[To do]:
Give again the lines of the data from its first line through the line with "specialize (Hh Hc). intros off Hoff.". Change nothing.
───── Records supplied
Lemma pop_rep q l :
  rep q l → let (r, q') := pop q in r = head l ∧ capacity q' = capacity q ∧ rep q' (tail l).
Proof.
  intros Hrep. pose proof (rep_head q l Hrep) as Hhd.
  pose proof Hrep as (Hl & Hle & Hh & Hr). unfold pop. case_if.
  - assert (l = []) as ->; [|done]. apply nil_length_inv.
    destruct Heqb as [?|?]; bool_hyps; lia.
  - assert (Hc : 0 < capacity q) by lia.
    unfold capacity in *. simpl. rewrite length_insert. split; [by apply Hhd|]. split; [done|].
    destruct l as [|x l]; [simpl in *; lia|]. simpl in *.
    unfold rep, capacity. simpl. rewrite length_insert. repeat split; [lia..| |].
    { intros. apply Nat.mod_upper_bound. lia. }
    specialize (Hh Hc). intros off Hoff.
    rewrite <- (length_insert (q_entries q) (q_head q) None) at 1. rewrite ring_advance.
    destruct (decide (S off = length (q_entries q))) as [Heq|Hne].
    + rewrite Heq, <- (length_insert (q_entries q) (q_head q) None) at 1.
      rewrite ring_wrap, ring_head by (rewrite ?length_insert; lia). simpl.
      by rewrite lookup_ge_None_2 by lia.
    + rewrite ring_head by lia. simpl. by rewrite Hr by lia.
Qed.

Lemma remove_rep q l off :
  rep q l →
  let (r, q') := remove off q in r = l !! off ∧ capacity q' = capacity q ∧ rep q' (delete off l).
Proof.
  intros Hrep. pose proof (rep_entry q l off Hrep) as He.
  pose proof Hrep as (Hl & Hle & Hh & Hr). unfold remove. case_if.
  - assert (length l ≤ off) by (destruct Heqb as [?|?]; bool_hyps; lia).
    rewrite lookup_ge_None_2, delete_ge by done. done.
  - unfold capacity in *. rewrite He by lia. simpl.
    rewrite length_shift_down, length_insert. repeat split; simpl.
    { rewrite length_delete by (apply lookup_lt_is_Some; lia). lia. }
    { unfold capacity. simpl. rewrite length_shift_down, length_insert.
      rewrite length_delete by (apply lookup_lt_is_Some; lia). lia. }
    { unfold capacity. simpl. by rewrite length_shift_down, length_insert. }
    unfold capacity. simpl. rewrite length_shift_down, length_insert.
    intros j Hj. rewrite list_lookup_delete.
    assert (Hes : ∀ k, k < length (q_entries q) →
      ring (q_head q) (<[(q_head q + off) `mod` length (q_entries q) := None]> (q_entries q)) k
      = Some (if decide (off = k) then None else l !! k)).
    { intros k Hk. rewrite ring_insert by lia. case_decide; [done|]. by apply Hr. }
    destruct (decide (q_len q - 1 - off = 0)) as [Hz|Hn].
    + rewrite Hz. simpl. rewrite Hes by done. repeat case_decide; try lia; try done;
        by rewrite !lookup_ge_None_2 by lia.
    + rewrite ring_shift_down by (rewrite ?length_insert; lia).
      repeat case_decide; rewrite ?Hes by lia; repeat case_decide; try lia; try done;
        by rewrite !lookup_ge_None_2 by lia.
Qed.

Lemma get_mut_rep q l off f : rep q l →
  capacity (get_mut off f q) = capacity q ∧ rep (get_mut off f q) (alter f off l).
Proof.
  intros Hrep. pose proof (rep_entry q l off Hrep) as He.
  pose proof Hrep as (Hl & Hle & Hh & Hr). unfold get_mut. case_if.
  - assert (length l ≤ off) by (destruct Heqb as [?|?]; bool_hyps; lia).
    split; [done|]. assert (alter f off l = l) as ->; [|done].
    apply list_eq. intros i. rewrite list_lookup_alter. case_decide; [|done].
    subst. by rewrite lookup_ge_None_2.
  - unfold rep, capacity in *. simpl.
    rewrite length_insert, length_alter, He by lia. repeat split; try done.
    intros j Hj. rewrite ring_insert by lia. rewrite list_lookup_alter.
    case_decide; [by subst|]. by apply Hr.
Qed.

Lemma iter_mut_rep q l f : rep q l →
  capacity (iter_mut f q) = capacity q ∧ rep (iter_mut f q) (map f l).
Proof.
  intros (Hl & Hle & Hh & Hr). unfold rep, capacity, iter_mut in *. simpl.
  rewrite !length_map. repeat split; try done. intros off Hoff.
  specialize (Hr off Hoff). unfold ring in *. rewrite length_map, !list_lookup_fmap, Hr. done.
Qed.

Lemma iter_rep q l : rep q l → iter q = l.
Proof.
  intros Hrep. pose proof Hrep as (Hl & Hle & _ & _). unfold iter. rewrite Hl.
  assert (map (λ off, entry_at (q_entries q) ((q_head q + off) `mod` Nat.max (capacity q) 1))
    (seq 0 (length l)) = map Some l) as ->.
  { apply list_eq. intros i. rewrite !list_lookup_fmap.
    destruct (decide (i < length l)).
    - rewrite lookup_seq_lt by lia. simpl. rewrite Nat.max_l by lia.
      rewrite (rep_entry q l i) by (done || lia).
      destruct (lookup_lt_is_Some_2 l i) as [x ->]; [done|]. done.
    - rewrite lookup_seq_ge, (lookup_ge_None_2 l) by lia. done. }
  clear. induction l; simpl; by f_equal.
Qed.


(** C30: the ring is a bounded FIFO. Starting from an empty queue of capacity
    [N], every operation acts on the ring as the list operation acts on the
    queued values: a push appends, dropping the oldest value exactly when the
    queue is full (and is a no-op without capacity); a pop takes the oldest; a
    removal deletes one position and keeps the order of the rest; peeking,
    iterating and writing through a reference see the list. *)
Theorem queue_refines_list :
  (∀ N, rep (new N) []) ∧
  ∀ q l, rep q l →
    rep (clear q) [] ∧
    q_len q = length l ∧ peek q = head l ∧ iter q = l ∧
    (∀ v, let (evicted, q') := push_drop_oldest v q in
       if capacity q =? 0 then evicted = false ∧ q' = q
       else evicted = (length l =? capacity q) ∧ capacity q' = capacity q ∧
            rep q' ((if length l =? capacity q then tail l else l) ++ [v])) ∧
    (let (r, q') := pop q in r = head l ∧ capacity q' = capacity q ∧ rep q' (tail l)) ∧
    (∀ off, let (r, q') := remove off q in
       r = l !! off ∧ capacity q' = capacity q ∧ rep q' (delete off l)) ∧
    (∀ off f, rep (get_mut off f q) (alter f off l)) ∧
    (∀ f, rep (iter_mut f q) (map f l)).
Proof.
  split; [apply rep_new|]. intros q l Hrep.
  split; [by eapply rep_clear|]. split; [apply Hrep|]. split; [by apply peek_rep|].
  split; [by apply iter_rep|]. split.
  { intros v. pose proof (push_rep q l v Hrep) as Hp. unfold push_drop_oldest in *.
    case_if; [done|]. by apply Hp; lia. }
  split; [by apply pop_rep|]. split; [intros off; by apply remove_rep|].
  split; [intros off f; by apply get_mut_rep|]. intros f. by apply iter_mut_rep.
Qed.
End queue.
Arguments Queue : clear implicits.
(** A split frame is held when no live half with its sequence is pending. *)
Lemma ingest_first_half header payload n now f :
  Z.shiftr header 4 = n → Z.land header SPLIT_FLAG = 1%Z →
  length payload ≤ LORA_FRAME_PAYLOAD_MAX →
  (∀ p, pending f = Some p → (now < ps_expires_ms p)%Z → ps_sequence p ≠ n) →
  ∃ first, PacketBuffer.as_slice first = payload ∧
    PacketBuffer.wf LORA_SPLIT_FRAME_PAYLOAD_MAX first ∧
    LoraFramer.ingest_frame (header :: payload) now f =
      (Ok None, LoraFramer.with_pending
         (Some {| ps_sequence := n; ps_first := first;
                  ps_expires_ms := sat_add64 now (split_timeout_ms f) |}) f).
Proof.
  intros Hn Hs Hlen Hp. pose proof (expire_no_match now f n Hp) as Hp'.
  destruct (PacketBuffer.from_slice_ok LORA_SPLIT_FRAME_PAYLOAD_MAX payload)
    as (first & Hf & Hwf & Hsl); [sizes; lia|].
  exists first. split; [done|]. split; [done|].
  unfold LoraFramer.ingest_frame. rewrite Hs, Hn. simpl.
  assert (Ht : split_timeout_ms (LoraFramer.expire now f) = split_timeout_ms f).
  { unfold LoraFramer.expire. by repeat case_match. }
  unfold LoraFramer.hold_first. rewrite Hf.
  destruct (pending (LoraFramer.expire now f)) as [p|] eqn:Hpe.
  - case_if; [by destruct (Hp' p)|]. unfold LoraFramer.with_pending. simpl. by rewrite Ht.
  - unfold LoraFramer.with_pending. simpl. by rewrite Ht.
Qed.

Lemma encode_split packet n :
  LORA_FRAME_PAYLOAD_MAX < length packet ≤ LORA_SPLIT_FRAME_PAYLOAD_MAX →
  let h := Z.lor (Z.shiftl (Z.land n 15) 4) SPLIT_FLAG in
  ∀ f0 f1, LoraFrame.wf f0 → LoraFrame.wf f1 →
  ∃ f0' f1', LoraFramer.encode packet n (f0, f1) = (Ok 2, (f0', f1')) ∧
    LoraFrame.as_slice f0' = h :: take LORA_FRAME_PAYLOAD_MAX packet ∧
    LoraFrame.as_slice f1' = h :: drop LORA_FRAME_PAYLOAD_MAX packet.
Proof.
  intros Hlen h f0 f1 Hw0 Hw1. unfold LoraFramer.encode.
  case_if; [lia|]. case_if; [lia|]. fold h.
  destruct (set_frame_ok h (take LORA_FRAME_PAYLOAD_MAX packet) f0) as (f0' & -> & _ & H0);
    [done|rewrite length_take; lia|].
  destruct (set_frame_ok h (drop LORA_FRAME_PAYLOAD_MAX packet) f1) as (f1' & -> & _ & H1);
    [done|rewrite length_drop; sizes; lia|].
  by exists f0', f1'.
Qed.

Lemma encode_single packet n :
  length packet ≤ LORA_FRAME_PAYLOAD_MAX →
  ∀ f0 f1, LoraFrame.wf f0 →
  ∃ f0', LoraFramer.encode packet n (f0, f1) = (Ok 1, (f0', f1)) ∧
    LoraFrame.as_slice f0' = Z.shiftl (Z.land n 15) 4 :: packet.
Proof.
  intros Hlen f0 f1 Hw0. unfold LoraFramer.encode.
  case_if; [sizes; lia|]. case_if; [|lia].
  destruct (set_frame_ok (Z.shiftl (Z.land n 15) 4) packet f0) as (f0' & -> & _ & H0); [done..|].
  by exists f0'.
Qed.

(** * Properties *)


(** ** Modem airtime stays in range *)

(** The LoRa parameter domain: spreading factors 5 to 12, bandwidth of at least
    7.8 kHz, a physical frame of at most 255 bytes. *)
Definition valid_modem (m : LoraModemConfig) : Prop :=
  (5 ≤ spreading_factor m ≤ 12)%Z ∧ (7800 ≤ bandwidth_hz m ≤ u32_max)%Z ∧
  in_u8 (coding_rate_denominator m) ∧ in_u16 (preamble_symbols m).

Lemma ceil_div_bound n d :
  (0 ≤ n)%Z → (0 < d)%Z → (n + d - 1 ≤ u64_max)%Z →
  ceil_div_u64 n d = ((n + d - 1) / d)%Z ∧ (0 ≤ ceil_div_u64 n d ≤ n)%Z ∧
  (d * ceil_div_u64 n d < n + d)%Z.
Proof.
  intros Hn Hd Hr. unfold ceil_div_u64. case_if; [lia|]. unfold sat_add64.
  rewrite Z.min_l by lia. replace (n + (d - 1))%Z with (n + d - 1)%Z by lia.
  pose proof (Z.div_mod (n + d - 1) d ltac:(lia)).
  pose proof (Z.mod_pos_bound (n + d - 1) d Hd).
  split; [done|]. split; [|lia]. split; [apply Z.div_pos; lia|]. nia.
Qed.

Lemma ceil_div_mono n1 n2 d :
  (0 ≤ n1 ≤ n2)%Z → (0 < d)%Z → (n2 + d - 1 ≤ u64_max)%Z →
  (ceil_div_u64 n1 d ≤ ceil_div_u64 n2 d)%Z.
Proof.
  intros Hn Hd Hr.
  destruct (ceil_div_bound n1 d) as [-> _]; [lia..|].
  destruct (ceil_div_bound n2 d) as [-> _]; [lia..|]. apply Z.div_le_mono; lia.
Qed.

Lemma u64_op_Ok x : (0 ≤ x ≤ u64_max)%Z → u64_op x = Ok x.
Proof. intros. unfold u64_op. case_if; [done|]. destruct Heqb as [?|?]; bool_hyps; lia. Qed.
Lemma i32_op_Ok x : (-2147483648 ≤ x ≤ 2147483647)%Z → i32_op x = Ok x.
Proof. intros. unfold i32_op. case_if; [done|]. destruct Heqb as [?|?]; bool_hyps; lia. Qed.
(* ===== verification/AnnounceFlow.v ===== *)
(** Rates and ordering of announces: the admission token bucket
    (src/src/announce_admission.rs), the per-interface announce cap
    (src/src/announce_cap.rs) and the durable ordering value of local announces
    (src/src/announce_state.rs). *)

From stdpp Require Import sorting.
From S2P Require Import Prelude Constants Lora.

(** * Admission *)

Record AnnounceAdmissionConfig := {
  steady_per_sec : Z;
  grace_per_sec : Z;
  grace_secs : Z
}.

Record AnnounceAdmission := {
  last_refill_ms : Z;
  credit_milli : Z;
  initialized : bool
}.

Module AnnounceAdmission.

Definition DISABLED : AnnounceAdmissionConfig :=
  {| steady_per_sec := 0; grace_per_sec := 0; grace_secs := 0 |}.

Definition new : AnnounceAdmission :=
  {| last_refill_ms := 0; credit_milli := 0; initialized := false |}.

(** The rate of the phase [now_ms] falls in. *)
Definition rate (config : AnnounceAdmissionConfig) (now_ms : Z) : Z :=
  if (now_ms <? sat_mul64 (grace_secs config) 1000)%Z
  then grace_per_sec config else steady_per_sec config.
──────────
[Response below]:
Lemma pop_rep q l :
  rep q l → let (r, q') := pop q in r = head l ∧ capacity q' = capacity q ∧ rep q' (tail l).
Proof.
  intros Hrep. pose proof (rep_head q l Hrep) as Hhd.
  pose proof Hrep as (Hl & Hle & Hh & Hr). unfold pop. case_if.
  - assert (l = []) as ->; [|done]. apply nil_length_inv.
    destruct Heqb as [?|?]; bool_hyps; lia.
  - assert (Hc : 0 < capacity q) by lia.
    unfold capacity in *. simpl. rewrite length_insert. split; [by apply Hhd|]. split; [done|].
    destruct l as [|x l]; [simpl in *; lia|]. simpl in *.
    unfold rep, capacity. simpl. rewrite length_insert. repeat split; [lia..| |].
    { intros. apply Nat.mod_upper_bound. lia. }
    specialize (Hh Hc). intros off Hoff.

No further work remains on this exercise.